Oh like I wasn't long-winded earlier.

Well, I at all don't want to downplay the role of institutions and political threat. This is why China's threatening military action to hold on to Taiwan but we don't see the island trying to take the mainland.

Be careful when you cite Saudi Arabia because it's not trade that made oil useful; that's technology. When I talk of trade creating a more peaceful world, I'm talking about peace between trading partners; those that are willing to kill to enter the trading system doesn't address that. That is more of an argument for privatizing SA's oil industry.

You're very right though that we cannot easily (ever?) untangle trade from everything else when it comes to causes of conflicts because the interconnectiveness is so high. So allow me to list reasons to why trade, ceterius paribus, encourages peace.
-You get wealthier, thus the cost of conflict increases (as you risk more).
-Due to law of diminishing marginal returns, your utility of marginal loot decreases.
-You get to know the person you trade with, however briefly. (More costs to conflict.)
-You develop a symbiotic relationship with your trading partner; breaking it incurs, at the least search costs and higher trade costs once you find a replacement.
-Past conflict makes it harder to re-establish the trade after the war is over.
-The war will go on for an undefined amount of time, adding greater risk in regards to the larger amount of additional cost you'll have to bear thanks to the worse trading option you'll be left with.
-As you get to know your trading partner, it becomes harder for the state to convince you they are inherently evil, making it more difficult to justify the war.
-Trade can inspire hard work and commericalism (making the impracticality of war that much harder to pull off) just as easily as it can inspire jealousy as when you learn of others standards of living as one learns of others' living standard. As mentioned earlier, I think the more powerful factor here depends on if the economic model most people are thinking of if growth is largely endogenous or exogenous.

ryan said...

I agree with most of this. But I'm unclear what you mean about Saudi Arabia. I'm not referring to people killing to enter the trading system -- I didn't know that anyone was. I'm referring to the people flying airplanes into buildings. From where I sit, this is completely caught up in matters of trade. We trade with countries that have lots of oil. Oil sometimes brings an "oil curse," so those countries are undeveloped. We are blamed for this undevelopment for reasons that are fundamentally about the fact that we trade. So ... people want to blow us up. If we weren't trading, we wouldn't have cared when Iraq conquered Kuwait. In fact, Iraq wouldn't have invaded. I'm not saying we shouldn't be trading, or that terrorism is somehow our fault. I'm just saying -- trade can bring resentment from those parties that, even though they're trading, aren't doing well for some other reason. Generally this isn't the case, though. On the other hand, I'm not sure that trade has such a powerful effect for peace, so, ultimately, it might be not all that far off from a wash.

David said...

Ok Ryan, I misunderstood; I thought you were talking about those in SA that would like to overthrow the government and place themselves in power. I don't know who these theoretical rebels are, but I'm sure they exist somewhere.
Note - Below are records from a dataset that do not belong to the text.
(** *** Steps of the engine's side *)

Lemma inv_ingest s b :
  inv s -> write_ok (mk_write b (pos base (lg s) (length (lg s))) 0) ->
  inv (mk_st (pend s ++ [write b (pos base (lg s) (length (lg s)))]) (fl s) (subq s) (kern s) (aw s) (acked s) (lg s ++ [b])).
Proof.
  intros [P F Ks E C Pg D A R Q W] Hw. split; simpl.
  - intros w [Hin|Hin]%elem_of_app; [by apply op_fine_app, P|]. apply list_elem_of_singleton in Hin as ->.
    simpl. split; [done|]. split.
    + exists (length (lg s)). split; [|by rewrite pos_app]. exists b. simpl. by rewrite lookup_app_r, Nat.sub_diag.
    + intros z Hz. simpl in Hz. lia.
  - intros k w Hk. by apply op_fine_app, (F k).
  - done.
  - done.
  - done.
  - by apply agrees_app.
  - by apply agrees_app.
  - intros x (i & Hi & Hp)%A. exists i. destruct (at_index_app _ [b] _ _ Hi). split; [done|].
    rewrite !pos_app by lia. done.
  - intros o m Ho Hs. destruct (R o m Ho Hs) as (R1 & R2 & R3 & R4). split_and!; [done..| |].
    + by apply agrees_app.
    + by apply secured_app.
  - intros q1 c q2 t Hq Hc Hr. by apply secured_app, (Q q1 c q2 t).
  - intros x (i & Hi & Hg)%W. exists i. destruct (at_index_app _ [b] _ _ Hi). split; [done|]. by apply good_app.
Qed.

Lemma inv_arm s t :
  inv s -> inv (mk_st (pend s ++ [FsyncWork t]) (fl s) (subq s) (kern s) (aw s) (acked s) (lg s)).
Proof.
  intros [P F Ks E C Pg D A R Q W]. split; simpl; try done.
  intros w [Hin|Hin]%elem_of_app; [by apply P|]. by apply list_elem_of_singleton in Hin as ->.
Qed.

Lemma sqe_user_data w fd key e : sqe w fd key = Done e -> user_data e = key.
Proof.
  destruct w; simpl; [|by intros [= <-]..].
  destruct (slice_from _ _); simpl; [by intros [= <-]|done|done].
Qed.

Lemma keys_fl s k : inv s -> k ∈ keys s -> is_Some (fl s !! k).
Proof.
  intros I. unfold keys. rewrite !elem_of_app, !list_elem_of_fmap.
  intros [(e & -> & He)|[(o & -> & Ho)|(c & -> & Hc)]].
  - destruct (i_sqe s I e) as (w & fd & Hw & _); [in_app|eauto].
  - destruct (i_sqe s I (k_sqe o)) as (w & fd & Hw & _); [|eauto].
    apply elem_of_app. right. by apply list_elem_of_fmap_2.
  - destruct (i_cq s I c Hc) as (w & Hw & _). eauto.
Qed.

Lemma cq_key s c : c ∈ cq (kern s) -> cq_user_data c ∈ keys s.
Proof. intros Hc. unfold keys. rewrite !elem_of_app. right; right. by apply list_elem_of_fmap_2. Qed.
Lemma sqe_key s e : e ∈ subq s ++ (k_sqe <$> ops (kern s)) -> user_data e ∈ keys s.
Proof.
  unfold keys. rewrite !elem_of_app. intros [He|(o & -> & Ho)%list_elem_of_fmap].
  - left. by apply list_elem_of_fmap_2.
  - right; left. apply list_elem_of_fmap. by exists o.
Qed.

Lemma inv_push s w p key fd e :
  inv s -> pend s = w :: p -> fl s !! key = None -> sqe w fd key = Done e ->
  inv (mk_st p (<[key := w]> (fl s)) (subq s ++ [e]) (kern s) (aw s) (acked s) (lg s)).
Proof.
  intros I Hp Hk He. pose proof (sqe_user_data _ _ _ _ He) as Hud.
  assert (forall k, k ∈ keys s -> <[key := w]> (fl s) !! k = fl s !! k) as Hf.
  { intros k [x Hx]%keys_fl; [|done]. apply lookup_insert_ne. congruence. }
  assert (key ∉ keys s) as Hnk by (intros [x Hx]%keys_fl; [congruence|done]).
  pose proof I as [P F Ks E C Pg D A R Q W]. split; simpl.
  - intros x Hx. apply P. rewrite Hp. by constructor.
  - intros k x [[<- <-]|[_ Hx]]%lookup_insert_Some; [|by apply (F k)]. apply P. rewrite Hp. by constructor.
  - unfold keys in *. simpl. rewrite fmap_app, <- app_assoc. simpl.
    rewrite Hud, <- Permutation_middle. by constructor.
  - intros x Hx. rewrite <- app_assoc in Hx. simpl in Hx.
    apply elem_of_app in Hx as [Hx|[->|Hx]%elem_of_cons].
    + destruct (E x) as (w' & fd' & E1 & E2); [in_app|]. exists w', fd'.
      rewrite Hf; [done|]. apply sqe_key. in_app.
    + exists w, fd. by rewrite Hud, lookup_insert_eq.
    + destruct (E x) as (w' & fd' & E1 & E2); [in_app|]. exists w', fd'.
      rewrite Hf; [done|]. apply sqe_key. in_app.
  - intros c Hc. rewrite Hf by (by apply cq_key). by apply C.
  - done.
  - done.
  - done.
  - intros o m Ho Hs. destruct (R o m Ho Hs) as (R1 & R2 & R3 & R4). split_and!; [done..|].
    eapply secured_fl; [|exact R4]. intros c Hc. by apply Hf, cq_key.
  - intros q1 c q2 t Hq Hc Hr. rewrite Hf in Hc by (apply cq_key; rewrite Hq; in_app).
    eapply secured_fl; [|by eapply Q]. intros c' Hc'. apply Hf, cq_key. rewrite Hq. in_app.
  - done.
Qed.
Lemma cost_bounds cs n s s' :
  NoDup cs -> in_order s -> busy cs s -> nsteps net_step n s s' -> (n + cost cs s' <= cost cs s)%nat.
Proof.
  intros Hnd Ho Hb Hs. revert Ho Hb. induction Hs as [s|n s1 s2 s3 Hs _ IH]; intros Ho Hb; [lia|].
  destruct (cost_step cs s1 s2 Hnd Ho Hb Hs) as [Hb2 Hc]. specialize (IH (in_order_step _ _ Ho Hs) Hb2). lia.
Qed.

(** Nothing is left to do. *)
Definition quiet (x : Conn) : bool :=
  match sock x, wr x, queue x with
  | [], Gone, _ | [], Idle, [] => true
  | _, _, _ => false
  end.

(** A connection with something to do moves, if its peer reads. *)
Lemma conn_moves s c :
  0 < cap -> in_order s -> reading c = true -> quiet (conns s c) = false -> exists s', net_step s s'.
Proof.
  intros Hcap [_ Ho] Hread. destruct (Ho c) as (_ & Hq & _ & _ & Hb). unfold quiet.
  destruct (sock (conns s c)) as [|b bs] eqn:Es.
  - destruct (wr (conns s c)) as [|buf|buf|] eqn:Ew; [| | |done].
    + destruct (queue (conns s c)) as [|r q] eqn:Eq; [done|]. intros _. eexists. apply (n_recv s c).
      apply Forall_cons in Hq as [Hr _]. unfold writer_recv. rewrite Ew, Eq, encode_resp_frame by done. reflexivity.
    + intros _. unfold writer_recv in *. destruct (queue (conns s c)) as [|r q] eqn:Eq.
      * eexists. apply (n_recv s c). unfold writer_recv. by rewrite Ew, Eq.
      * eexists. apply (n_recv s c). apply Forall_cons in Hq as [Hr _].
        unfold writer_recv. rewrite Ew, Eq, encode_resp_frame by done. reflexivity.
    + intros _. destruct buf as [|b buf]; [done|]. eexists. apply (n_write s c 1). unfold writer_write.
      rewrite Ew, Es. simpl. replace (Z.of_nat 0 + Z.of_nat 1 <=? cap) with true by lia_bool. reflexivity.
  - intros _. eexists. apply (n_read s c 1); [done|]. unfold peer_read. rewrite Es. reflexivity.
Qed.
The problem with declaring it's a wash is that we always see when war breaks out because of trade but rarely when trade prevents. This is where my list of reasons trade is good for peace comes in handy.

But let me give you a real-world example: A major source of support of the Taiwanese government maintaining the political status quo comes from the business sector as they are afraid that declaring independence would hurt trade with mainland China.

ryan said...

Is that a major source? So if they weren't worried it would hurt business, Taiwan would be jumping at the chance to start a war with a much larger, more powerful country? While we were pressuring them not to? All right, but on the other hand, some argue that part of the reason we entered WWI was due to business community pressure. I'm not sure if I agree with that position -- seems to me like we might very well have entered either way. But that's my point. Trade may have an effect, but we shouldn't exaggerate the magnitude, or assume that all the effects go in one direction.